Smartphones become more trusted
There are places where we need strong security, and the smartphone has been picking its targets and testing the water to see if both the consumer and service provider accept them. One of the most recent successes for the smartphone has been in airport check-in, where the technology has, within a short period of time, changed the way that many people identify themselves and their flight details. While hardly the most secure method in the world, it is just as secure as a piece of paper with dots on it, and the ability to retrieve the information at any time is a massive enhancement on having to use a printer and/or photocopier.
Hotel room access
One of the most trusted areas that we need strong security, and make sure that we identity people properly, is in hotels, where a slip in security could be costly. In fact, hotels tends to be more secure than homes, with only 0.3% of properly theft reported related to hotel incidents (from 2004-2008 – Bureau of Justice Statistics). So it is to the credit of smartphone technology that the Hilton hotel chain, with their Conrad Concierge application, plans to allow guests to select their rooms with their smartphone, and use them to check-in. They then intend to take this one step forward by using the smartphone itself to unlock the room, and will be implemented in our 4,000 hotels across the world, within more than 80 countries. Hilton thus have made the linkage of “my smartphone is me and I use it to control my world”. In their research they found that users wanted more control of their bookings, and the smartphone was the device of choice for setting this up. The target for the complete roll-out of the ability of lock/unlock rooms is 2016. Hilton obviously hope for … to use a bad pun … that there is a lock-in on the services that they provide, so that their application becomes key (another bad pun!) to the business traveler.

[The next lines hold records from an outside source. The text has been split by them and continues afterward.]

Lemma saga_legal_mono id evs : saga_legal L id evs -> saga_legal L' id evs.
Proof. intros [f Hf]. exists f. by apply history_mono. Qed.
Lemma payment_legal_mono id evs : payment_legal L id evs -> payment_legal L' id evs.
Proof. intros (? & Hc & Hr). split_and!; [done | | by intros ?%Hr%commanded_mono]. intros (n & ?%commanded_mono & ?)%Hc. eauto. Qed.
Lemma stock_legal_mono id evs : stock_legal L id evs -> stock_legal L' id evs.
Proof. intros (? & Hc). split; [done|]. intros (n & ?%commanded_mono & ?)%Hc. eauto. Qed.
Lemma shipment_legal_mono id evs : shipment_legal L id evs -> shipment_legal L' id evs.
Proof. intros (? & Hc). split; [done|]. by intros ?%Hc%commanded_mono. Qed.
End mono.

(** ** A saga's life *)

Lemma history_replays (registry : Registry ordering_event) L order f evs :
  saga_history L order f evs ->
  exists i, replay (newInstance (mkFulfillment 0 0) fulfillment) evs = Some i
    /\ inst_def i = fulfillment /\ inst_state i = flow_state f /\ inst_ended i = flow_ended f
    /\ forall id, was_seen i id = bool_decide (id ∈ flow_seen f).
Proof.
  induction 1 as [|f evs md msg c s' outs over _ (i & Hr & Hd & Hs & He & Hseen) Henv Hv Ho Hf Hend Hnew Hdec Hj].
  { eexists. split_and!; done. }
  rewrite <-Hs in Hdec. rewrite Hend in He.
  destruct (reacts_as_workflow registry order i md msg c s' outs over Hd He Henv Hv Ho Hdec) as (_ & i' & Hi' & Hd' & Hs' & He').
  exists i'. rewrite replay_app, Hr, Hi'. split_and!; [done..|]. intros id.
  destruct (replay_knows _ _ _ Hi') as [Hknow _]. rewrite Hknow, Hseen. cbn [existsb flow_seen].
  rewrite requests_not_received, orb_false_r. cbn [received_id Envelope].
  rewrite (bool_decide_ext (id ∈ msg_ID msg :: flow_seen f) (id ∈ flow_seen f \/ msg_ID msg = id)).
  2: { rewrite elem_of_cons. split; intros [?|?]; auto. }
  by rewrite bool_decide_or.
Qed.

(** What a reaction records. *)
Lemma elem_of_reaction (cr : CommandRequested) order md msg outs (over : bool) :
  (commandRequested cr : ordering_event)
    ∈ eventReceived (mkEventReceived msg) :: (recorded order md <$> outs) ++ (if over then [ended] else []) ->
  exists o, o ∈ outs /\ commandRequested cr = recorded order md o.
Proof.
  rewrite elem_of_cons, elem_of_app, list_elem_of_fmap. intros [?|[(o & Ho & Hin)|Hend]]; [done | by exists o|].
  destruct over; [by apply list_elem_of_singleton in Hend | by apply elem_of_nil in Hend].
Qed.

(** Every command on a saga's stream was asked for with cause. *)
Lemma history_commands L order f evs cr :
  saga_history L order f evs -> (commandRequested cr : ordering_event) ∈ evs ->
  exists md topic cmd, commandRequested cr = recorded order md (topic, cmd) /\ justified L order cmd.
Proof.
  induction 1 as [|f evs md msg c s' outs over _ IH _ _ _ _ _ _ _ Hj]; [by intros ?%elem_of_nil|].
  rewrite elem_of_app. intros [?|Hin]; [auto|].
  apply elem_of_reaction in Hin as ([topic cmd] & Hin & ->). exists md, topic, cmd. split; [done|].
  rewrite Forall_forall in Hj. exact (Hj _ Hin).
Qed.

(** A saga that asked for a capture remembers its order's figures. *)
Lemma history_remembers L order f evs md topic c :
  saga_history L order f evs -> recorded order md (topic, W_CapturePayment c) ∈ evs ->
  exists e, fact L (C_OrderPlaced e) /\ op_OrderID e = order /\ flow_state f = mkFulfillment (op_Cents e) (op_Qty e).
Proof.
  induction 1 as [|f evs md' msg c' s' outs over _ IH _ _ Ho Hf _ _ Hdec _]; [by intros ?%elem_of_nil|].
  cbn [flow_state]. rewrite elem_of_app. intros Hin.
  assert ((exists e, c' = C_OrderPlaced e) \/ (s' = flow_state f /\ Forall (fun o => CommandName (snd o) <> "billing.capture_payment") outs))
    as [[e ->]|[-> Hno]].
  { destruct c' as [e|e|e|e|e|e|e]; cbn [flow_decide] in Hdec; [left; by exists e | right..].
    all: injection Hdec as <- <- _; split; [done | repeat constructor; done]. }
  { injection Hdec as <- _ _. injection Ho as Ho. by exists e. }
  destruct Hin as [?|Hin]; [auto|]. apply elem_of_reaction in Hin as ([t cmd] & Hin & Heq).
  rewrite Forall_forall in Hno. destruct (Hno _ Hin). by injection Heq.
Qed.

There have been worrying signs, though, such as in September 2012, when a Dell consultant had their lap stolen from a Hyatt room in Houston. For this it was conclused that the thief had gained access by exploiting a vulnerability in an Onity digital lock. This vulnerability for this lock had previously been disclosed, in July 2012, at a Black Hat security conference, and although an updated had been posted within a month, it had not been implemented in the hotel in question.

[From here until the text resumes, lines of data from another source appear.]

(* ===== verification/Postgres.v ===== *)
(** * What the Postgres adapters share

    The database is no code of this repository. The adapters' statements are:
    each is a function of its table, run by a round trip that may fail before
    or after the statement took effect. *)

From S2P Require Import Prelude Tail Errors.

(** How a round trip ends: answered; refused, and nothing happened; or lost,
    when the statement ran and the reply did not arrive. Any statement may be
    refused, for whatever reason the database has. *)
Inductive fate := Answered | Refused (e : error) | Lost (e : error).

(** ** Queries *)

Definition key_le {A} (key : A -> Z) (a b : A) : Prop := key a <= key b.
#[export] Instance key_le_dec {A} (key : A -> Z) : RelDecision (key_le key).
Proof. intros a b. unfold key_le. apply _. Defined.
#[export] Instance key_le_trans {A} (key : A -> Z) : Transitive (key_le key).
Proof. intros a b c. unfold key_le. lia. Qed.
#[export] Instance key_le_total {A} (key : A -> Z) : Total (key_le key).
Proof. intros a b. unfold key_le. lia. Qed.

(** [ORDER BY key]. *)
Definition order_by {A} (key : A -> Z) (rs : list A) : list A := merge_sort (key_le key) rs.

(** [coalesce(max(key), 0)]. *)
Definition max_or_zero (keys : list Z) : Z :=
  match keys with [] => 0 | k :: ks => foldl Z.max k ks end.

Lemma elem_of_order_by {A} (key : A -> Z) (rs : list A) x : x ∈ order_by key rs <-> x ∈ rs.
Proof. unfold order_by. by rewrite merge_sort_Permutation. Qed.

(** Ordering rows that are in order already. *)
Lemma order_by_sorted {A} (key : A -> Z) (rs : list A) : StronglySorted Z.lt (key <$> rs) -> order_by key rs = rs.
Proof.
  intros Hs. assert (StronglySorted (key_le key) rs) as Hle.
  { induction rs as [|r rs IH]; [constructor|]. rewrite fmap_cons in Hs. apply StronglySorted_inv in Hs as [Hs Hr].
    constructor; [by apply IH|]. rewrite Forall_fmap in Hr. eapply Forall_impl; [exact Hr|]. unfold key_le. simpl. lia. }
  assert (NoDup (key <$> rs)) as Hnd.
  { clear Hle. induction rs as [|r rs IH]; [constructor|]. rewrite fmap_cons in *. apply StronglySorted_inv in Hs as [Hs Hr].
    constructor; [|by apply IH]. rewrite Forall_forall in Hr. intros Hin%Hr. lia. }
  unfold order_by. clear Hs. pose proof (merge_sort_Permutation (key_le key) rs) as Hp.
  pose proof (StronglySorted_merge_sort (key_le key) rs) as Hm. revert Hp Hm. generalize (merge_sort (key_le key) rs).
  revert Hle Hnd. induction rs as [|r rs IH]; intros Hle Hnd l Hp Hm; [by apply Permutation_nil_r in Hp|].
  destruct l as [|x l]; [by apply Permutation_nil_l in Hp|].
  apply StronglySorted_inv in Hle as [Hle Hr]. apply StronglySorted_inv in Hm as [Hm Hx].
  rewrite fmap_cons in Hnd. apply NoDup_cons in Hnd as [Hnin Hnd].
  assert (x = r) as ->.
  { assert (x ∈ r :: rs) as Hxin by (rewrite <-Hp; by left). assert (r ∈ x :: l) as Hrin by (rewrite Hp; by left).
    apply elem_of_cons in Hxin as [?|Hxin]; [done|]. apply elem_of_cons in Hrin as [?|Hrin]; [done|].
    rewrite Forall_forall in Hr, Hx. pose proof (Hr _ Hxin). pose proof (Hx _ Hrin). unfold key_le in *.
    exfalso. apply Hnin. replace (key r) with (key x) by lia. by apply list_elem_of_fmap_2. }
  f_equal. apply IH; try done. by apply Permutation_cons_inv in Hp.
Qed.

Lemma max_or_zero_snoc keys k : Forall (fun x => x < k) (0 :: keys) -> max_or_zero (keys ++ [k]) = k.
Proof.
  intros [H0 Hk]%Forall_cons. destruct keys as [|x keys]; [done|]. cbn [app max_or_zero].
  rewrite foldl_app. simpl. apply Forall_cons in Hk as [Hx Hks].
  assert (foldl Z.max x keys < k); [|lia]. clear H0. revert x Hx. induction Hks as [|y keys Hy _ IH]; intros x Hx; simpl; [done|].
  apply IH. lia.
Qed.

(** The maximum of increasing positive keys is the last one. *)
Lemma max_or_zero_last keys : StronglySorted Z.lt (0 :: keys) -> max_or_zero keys = default 0 (last keys).
Proof.
  destruct keys as [|k keys _] using rev_ind; [done|]. rewrite last_snoc. intros Hs. simpl.
  apply max_or_zero_snoc. rewrite app_comm_cons in Hs. generalize dependent (0 :: keys). clear. intros l.
  induction l as [|x l IH]; simpl; intros Hs; [constructor|]. apply StronglySorted_inv in Hs as [Hs Hx].
  constructor; [|by apply IH]. apply Forall_app in Hx as [_ Hx]. exact (Forall_inv Hx).
Qed.

Lemma max_or_zero_versions n : 0 <= n -> max_or_zero (seqZ 1 n) = n.
Proof.
  intros Hn. rewrite max_or_zero_last.
  - destruct (decide (n = 0)) as [->|Hne]; [done|]. replace n with (n - 1 + 1) at 1 by lia.
    rewrite <-seqZ_snoc by lia. rewrite last_snoc. simpl. lia.
  - constructor; [apply StronglySorted_seqZ|]. rewrite Forall_forall. intros x Hx%elem_of_seqZ. lia.
Qed.

Lemma filter_map {A B} (f : A -> B) (P : B -> Prop) `{forall x, Decision (P x)} (l : list A) :
  filter P (f <$> l) = f <$> filter (fun x => P (f x)) l.
Proof. induction l as [|x l IH]; [done|]. rewrite fmap_cons, !filter_cons, IH. by case_decide. Qed.

Lemma order_by_strict {A} (key : A -> Z) (l : list A) :
  NoDup (key <$> l) -> StronglySorted Z.lt (key <$> order_by key l).
Proof.
  unfold order_by. pose proof (StronglySorted_merge_sort (key_le key) l) as Hs.
  rewrite <-(fmap_Permutation key _ _ (merge_sort_Permutation (key_le key) l)).
  induction Hs as [|x k Hs IH Hx]; [constructor|]. rewrite fmap_cons, NoDup_cons. intros [Hnin Hnd].
  constructor; [by apply IH|]. rewrite Forall_fmap, Forall_forall in *. intros y Hy. specialize (Hx y Hy).
  unfold key_le in Hx. simpl. assert (key x <> key y); [|lia]. intros Heq. apply Hnin. rewrite Heq.
  by apply list_elem_of_fmap_2.
Qed.
(* ===== verification/PgStore.v ===== *)
(** * eventstore-postgres/store.go: the event store on Postgres

    The statements the adapter sends, as functions of the events table, and
    [Append] as a machine of one round trip per step, so that any number of
    calls can interleave, lose their connection or crash. The port's promise
    to tailing readers rests on the advisory lock. *)

From S2P Require Import Prelude Tail Errors Utf8 GoTime Json EventStore MemoryStore Postgres.

(** ** The database *)

(** An error of the driver: no sentinel of this program. *)
Definition driver_error (e : error) : Prop :=
  errors_Is e ErrVersionConflict = false /\ AsDomainError e = None.

Definition fate_ok (f : fate) : Prop :=
  match f with Answered => True | Refused e | Lost e => driver_error e end.

(** A row of the events table. *)
Record row := mkRow {
  row_seq : Z;
  row_stream : StreamID; (* category, stream_id *)
  row_version : Z;
  row_name : string;
  row_schema : Z;
  row_payload : json;
  row_metadata : json;
  row_at : Time;
}.

(** The committed rows in commit order, the last value of the identity
    sequence, and the session that holds the append lock. *)
Record Db := mkDb { rows : list row; sequence : Z; lock : option nat }.

Definition empty_db : Db := mkDb [] 0 None.

Definition in_int32 (z : Z) : Prop := - 2 ^ 31 <= z < 2 ^ 31.
#[export] Instance in_int32_dec z : Decision (in_int32 z).
Proof. unfold in_int32. apply _. Defined.

Definition marshalMetadata (m : strmap) : json :=
  match m with
  | None => JObj []
  | Some md => if decide (md = ∅) then JObj [] else enc_map m
  end.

The rise of the App Stores
At one time we received software through physical media, and this evolved to downloads from sites, but, as Gartner have identified in their top technology trends, it will be to the App Store that many users will focus their attention. The room lock/unlocker will thus be available through the main Apps Stores, especially focused on Apple and Google Live, so some customers without their operating systems may struggle to take full advantage of the services provided. So, as we see the new app in the App Stores, we must wonder, how long it will take for a whole lot of other apps, focusing on lock picking, as, unfortunately, the past has shown, that as long as there is a vulnerable element in the overall infrastructure, it will be exploited by some budding security specialist wishing to either showcase their talent, or with a motivation to make some money. In the unpicking of locks, for centuries, there has been a healthy business for lock pickers, and so it will be to the App Store that the future lock pickers could look too.
Hopefully there has been as much testing on the technology, than there has been on customer adoption. Again, unfortunately, many examples have shown that there is often too much focus on whether users like the technology, and rather less on discovering flaws in the systems, but it could be that this is just the way that we kick the tyres of a new technology, and know that there is going to be problems, and, as a society, we know that it will be worth it in the end. We are thus all part of a great big beta project, and it is one that is transforming the world. Well done smartphone!

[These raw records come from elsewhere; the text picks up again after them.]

(* ===== verification/ReadModel.v ===== *)
(** * gohex-example/ordering/internal: the read-model ports and their Postgres adapters

    ports/ports.go as classes with their contracts, and
    adapters/postgres/summary.go and notifications.go as instances, one round
    trip per method. *)

From S2P Require Import Prelude Tail Errors Utf8 GoTime Json EventStore Postgres PgTables PgStore.

(** ** ports/ports.go *)

Definition ErrOrderNotFound : DomainError := NewDomainError "not_found" "order does not exist".

Definition RankPlaced : Z := 1.
Definition RankPaid : Z := 2.
Definition RankReserved : Z := 3.
Definition RankShipped : Z := 4.
Definition RankPaymentFailed : Z := 10.
Definition RankRejected : Z := 11.
Definition RankRefunded : Z := 12.

Record OrderSummary := mkOrderSummary {
  os_OrderID : string;
  os_CustomerID : string;
  os_Cents : Z;
  os_Currency : string;
  os_Qty : Z;
  os_Status : string;
  os_PlacedAt : Time;
}.

Record PendingNotification := mkPending {
  pn_ID : Z;
  pn_OrderID : string;
  pn_Reason : string;
  pn_Metadata : strmap;
}.

Class SummaryStore (V : Type) := {
  UpsertPlaced : OrderSummary -> V -> res unit * V;
  SetStatus : string -> string -> Z -> V -> res unit * V;
  GetSummary : string -> V -> res OrderSummary * V;
}.

Class NotificationQueue (V : Type) := {
  Enqueue : string -> string -> strmap -> V -> res unit * V;
  Pending : Z -> V -> res (list PendingNotification) * V;
  MarkSent : Z -> V -> res unit * V;
}.

(** *** What the summary port promises

    A row: the columns of the placed order, zero until it is upserted, and the
    status with its rank. *)
Record Base := mkBase {
  b_CustomerID : string; b_Cents : Z; b_Currency : string; b_Qty : Z; b_PlacedAt : option Time;
}.
Definition no_base : Base := mkBase "" 0 "" 0 None.
Definition base_of (s : OrderSummary) : Base :=
  mkBase (os_CustomerID s) (os_Cents s) (os_Currency s) (os_Qty s) (Some (os_PlacedAt s)).

Record SummaryRow := mkSummaryRow { sr_base : Base; sr_status : string; sr_rank : Z }.
Definition no_row : SummaryRow := mkSummaryRow no_base "" 0.

(** Never downgrade. *)
Definition raise_row (status : string) (rank : Z) (r : SummaryRow) : SummaryRow :=
  if decide (sr_rank r >= rank) then r else mkSummaryRow (sr_base r) status rank.

Definition place_row (s : OrderSummary) (r : SummaryRow) : SummaryRow :=
  let r' := raise_row "placed" RankPlaced r in mkSummaryRow (base_of s) (sr_status r') (sr_rank r').

(** A write of the read model, and its effect on the rows. *)
Inductive update :=
  | Placed (s : OrderSummary)
  | Raised (id status : string) (rank : Z).

Definition update_id (u : update) : string := match u with Placed s => os_OrderID s | Raised id _ _ => id end.

Definition update_row (u : update) (r : SummaryRow) : SummaryRow :=
  match u with Placed s => place_row s r | Raised _ status rank => raise_row status rank r end.

Definition apply_update (m : gmap string SummaryRow) (u : update) : gmap string SummaryRow :=
  <[update_id u := update_row u (default no_row (m !! update_id u))]> m.

(** What [Get] answers of a row; [coalesce(placed_at, 'epoch')]. *)
Definition epoch : Time := mkTime 1970 1 1 0 0 0 0 0.
Definition row_summary (id : string) (r : SummaryRow) : OrderSummary :=
  let b := sr_base r in
  mkOrderSummary id (b_CustomerID b) (b_Cents b) (b_Currency b) (b_Qty b) (sr_status r) (default epoch (b_PlacedAt b)).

Unfortunately digital locks are always likely to have vulnerabilities, in the same way that physical locks have, so it’s important that hotels monitor vulnerability reports, and make sure that they update their systems with patches, otherwise there may be a whole lot of people sniffing around their rooms with rooted apps on their smartphone. One thing we need to do, is to make sure that the people creating the apps, and the companies selling them, actually are trained in software security testing! In something a critical as gaining access to rooms, the application of patches, which in themselves may cause more problems than the fix, might not be top of the agenda for busy hotel administrators. While secrets about lock picking have been passed on from thief to thief over the centuries, the Internet is a much more open place, where secrets are disseminated and acted upon in short time periods, and there’s little that can be done about them – apart from strong patch management!